> _What the exercise asks_: Only a number is wanted here, namely how many lines of the data contain the string "revert".

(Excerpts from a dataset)
# # # #

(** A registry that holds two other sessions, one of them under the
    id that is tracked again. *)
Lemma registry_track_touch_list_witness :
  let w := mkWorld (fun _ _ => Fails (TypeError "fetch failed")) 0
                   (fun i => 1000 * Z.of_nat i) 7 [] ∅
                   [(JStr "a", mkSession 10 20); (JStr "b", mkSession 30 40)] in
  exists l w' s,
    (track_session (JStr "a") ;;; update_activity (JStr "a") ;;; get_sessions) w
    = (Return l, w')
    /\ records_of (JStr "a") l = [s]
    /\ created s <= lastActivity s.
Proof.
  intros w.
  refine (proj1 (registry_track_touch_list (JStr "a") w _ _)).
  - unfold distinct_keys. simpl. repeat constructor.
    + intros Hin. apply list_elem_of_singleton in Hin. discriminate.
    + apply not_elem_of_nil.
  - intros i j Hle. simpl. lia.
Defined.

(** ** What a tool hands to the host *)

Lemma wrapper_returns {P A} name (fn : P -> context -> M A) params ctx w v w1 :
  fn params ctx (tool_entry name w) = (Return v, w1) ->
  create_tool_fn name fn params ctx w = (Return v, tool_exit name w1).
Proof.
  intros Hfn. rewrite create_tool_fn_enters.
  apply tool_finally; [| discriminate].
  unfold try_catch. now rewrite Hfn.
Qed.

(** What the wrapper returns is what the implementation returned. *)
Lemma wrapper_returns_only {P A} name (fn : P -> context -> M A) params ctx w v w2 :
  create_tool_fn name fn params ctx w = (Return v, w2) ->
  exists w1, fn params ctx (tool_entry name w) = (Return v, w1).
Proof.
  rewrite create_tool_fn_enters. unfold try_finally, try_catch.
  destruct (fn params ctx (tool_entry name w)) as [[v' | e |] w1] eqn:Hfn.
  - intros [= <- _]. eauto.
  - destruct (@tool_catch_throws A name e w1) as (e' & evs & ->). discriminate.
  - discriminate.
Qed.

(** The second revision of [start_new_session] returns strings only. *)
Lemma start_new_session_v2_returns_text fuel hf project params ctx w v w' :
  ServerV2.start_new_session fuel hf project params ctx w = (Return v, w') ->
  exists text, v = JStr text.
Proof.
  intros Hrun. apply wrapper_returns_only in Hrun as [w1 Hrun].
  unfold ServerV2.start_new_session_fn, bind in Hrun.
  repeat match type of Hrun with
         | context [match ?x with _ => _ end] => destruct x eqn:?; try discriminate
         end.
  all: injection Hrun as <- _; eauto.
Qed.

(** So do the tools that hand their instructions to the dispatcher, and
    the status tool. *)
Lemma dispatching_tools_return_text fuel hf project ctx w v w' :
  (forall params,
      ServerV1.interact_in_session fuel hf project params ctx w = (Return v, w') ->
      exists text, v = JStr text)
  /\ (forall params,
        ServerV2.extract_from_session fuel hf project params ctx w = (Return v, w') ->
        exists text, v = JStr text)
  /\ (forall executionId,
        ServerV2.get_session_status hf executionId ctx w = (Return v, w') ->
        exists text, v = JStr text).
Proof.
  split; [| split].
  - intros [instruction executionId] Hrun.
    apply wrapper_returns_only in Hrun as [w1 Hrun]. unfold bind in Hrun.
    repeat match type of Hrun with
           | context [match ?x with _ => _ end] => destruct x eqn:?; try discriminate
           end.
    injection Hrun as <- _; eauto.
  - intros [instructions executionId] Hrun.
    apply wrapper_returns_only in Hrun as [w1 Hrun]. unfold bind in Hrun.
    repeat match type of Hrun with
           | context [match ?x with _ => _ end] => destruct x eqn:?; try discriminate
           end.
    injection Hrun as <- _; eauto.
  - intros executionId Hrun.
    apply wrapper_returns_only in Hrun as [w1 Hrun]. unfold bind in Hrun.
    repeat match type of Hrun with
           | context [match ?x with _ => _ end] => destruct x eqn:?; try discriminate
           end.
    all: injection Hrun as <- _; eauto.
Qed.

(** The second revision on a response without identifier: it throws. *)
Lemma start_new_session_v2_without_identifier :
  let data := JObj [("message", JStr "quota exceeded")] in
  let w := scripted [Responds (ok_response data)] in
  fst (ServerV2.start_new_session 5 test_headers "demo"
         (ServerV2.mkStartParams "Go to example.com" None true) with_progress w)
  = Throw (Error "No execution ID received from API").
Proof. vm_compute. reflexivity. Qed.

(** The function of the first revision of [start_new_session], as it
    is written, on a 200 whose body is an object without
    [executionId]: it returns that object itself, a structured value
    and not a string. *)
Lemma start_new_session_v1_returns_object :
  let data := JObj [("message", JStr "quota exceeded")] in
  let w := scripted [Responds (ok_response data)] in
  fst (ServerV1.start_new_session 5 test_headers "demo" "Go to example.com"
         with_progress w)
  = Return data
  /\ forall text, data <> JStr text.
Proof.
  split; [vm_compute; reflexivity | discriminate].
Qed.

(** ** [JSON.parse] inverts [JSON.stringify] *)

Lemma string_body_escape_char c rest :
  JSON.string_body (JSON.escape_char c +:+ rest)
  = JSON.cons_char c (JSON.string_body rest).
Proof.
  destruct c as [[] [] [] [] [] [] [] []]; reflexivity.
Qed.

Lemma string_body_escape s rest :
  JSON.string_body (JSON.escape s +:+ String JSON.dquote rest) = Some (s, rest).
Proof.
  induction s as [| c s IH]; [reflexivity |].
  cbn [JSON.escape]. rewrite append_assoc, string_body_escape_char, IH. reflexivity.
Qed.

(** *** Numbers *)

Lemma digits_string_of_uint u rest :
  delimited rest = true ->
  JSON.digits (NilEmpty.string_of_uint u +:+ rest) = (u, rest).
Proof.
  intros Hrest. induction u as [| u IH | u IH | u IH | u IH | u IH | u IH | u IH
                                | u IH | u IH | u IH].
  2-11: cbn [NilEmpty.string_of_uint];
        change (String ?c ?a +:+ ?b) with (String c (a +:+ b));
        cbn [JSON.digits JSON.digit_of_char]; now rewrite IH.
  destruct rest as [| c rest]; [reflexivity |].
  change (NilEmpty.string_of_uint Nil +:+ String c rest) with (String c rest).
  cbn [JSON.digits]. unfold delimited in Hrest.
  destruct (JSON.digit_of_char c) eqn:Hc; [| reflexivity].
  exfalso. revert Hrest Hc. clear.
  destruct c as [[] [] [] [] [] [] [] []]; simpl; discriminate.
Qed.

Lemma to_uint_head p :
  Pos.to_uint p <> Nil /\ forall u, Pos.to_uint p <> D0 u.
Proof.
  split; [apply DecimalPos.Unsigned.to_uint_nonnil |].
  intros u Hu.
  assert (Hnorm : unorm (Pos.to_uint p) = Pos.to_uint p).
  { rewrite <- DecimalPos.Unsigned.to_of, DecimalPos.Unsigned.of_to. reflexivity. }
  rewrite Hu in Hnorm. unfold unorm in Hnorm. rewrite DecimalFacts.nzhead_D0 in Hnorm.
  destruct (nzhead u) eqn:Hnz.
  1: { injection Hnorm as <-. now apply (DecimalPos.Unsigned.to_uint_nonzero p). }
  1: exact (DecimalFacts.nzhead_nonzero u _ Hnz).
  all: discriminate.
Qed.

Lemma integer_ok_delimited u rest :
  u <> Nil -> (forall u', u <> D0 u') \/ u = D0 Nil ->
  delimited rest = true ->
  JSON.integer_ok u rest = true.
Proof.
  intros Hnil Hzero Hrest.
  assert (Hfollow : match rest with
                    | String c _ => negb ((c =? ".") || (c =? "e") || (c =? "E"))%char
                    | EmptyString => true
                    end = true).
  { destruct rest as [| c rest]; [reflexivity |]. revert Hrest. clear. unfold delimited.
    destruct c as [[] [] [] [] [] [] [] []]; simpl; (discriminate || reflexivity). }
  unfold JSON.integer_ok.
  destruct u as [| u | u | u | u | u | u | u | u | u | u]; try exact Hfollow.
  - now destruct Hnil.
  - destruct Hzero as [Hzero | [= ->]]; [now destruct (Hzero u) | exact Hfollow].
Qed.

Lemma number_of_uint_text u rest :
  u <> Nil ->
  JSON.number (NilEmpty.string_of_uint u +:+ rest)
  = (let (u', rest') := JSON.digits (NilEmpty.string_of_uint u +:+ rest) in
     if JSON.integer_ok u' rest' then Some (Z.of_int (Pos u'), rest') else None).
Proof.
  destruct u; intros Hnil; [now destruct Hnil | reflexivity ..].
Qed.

# # # #

> _Answer to the problem_: 2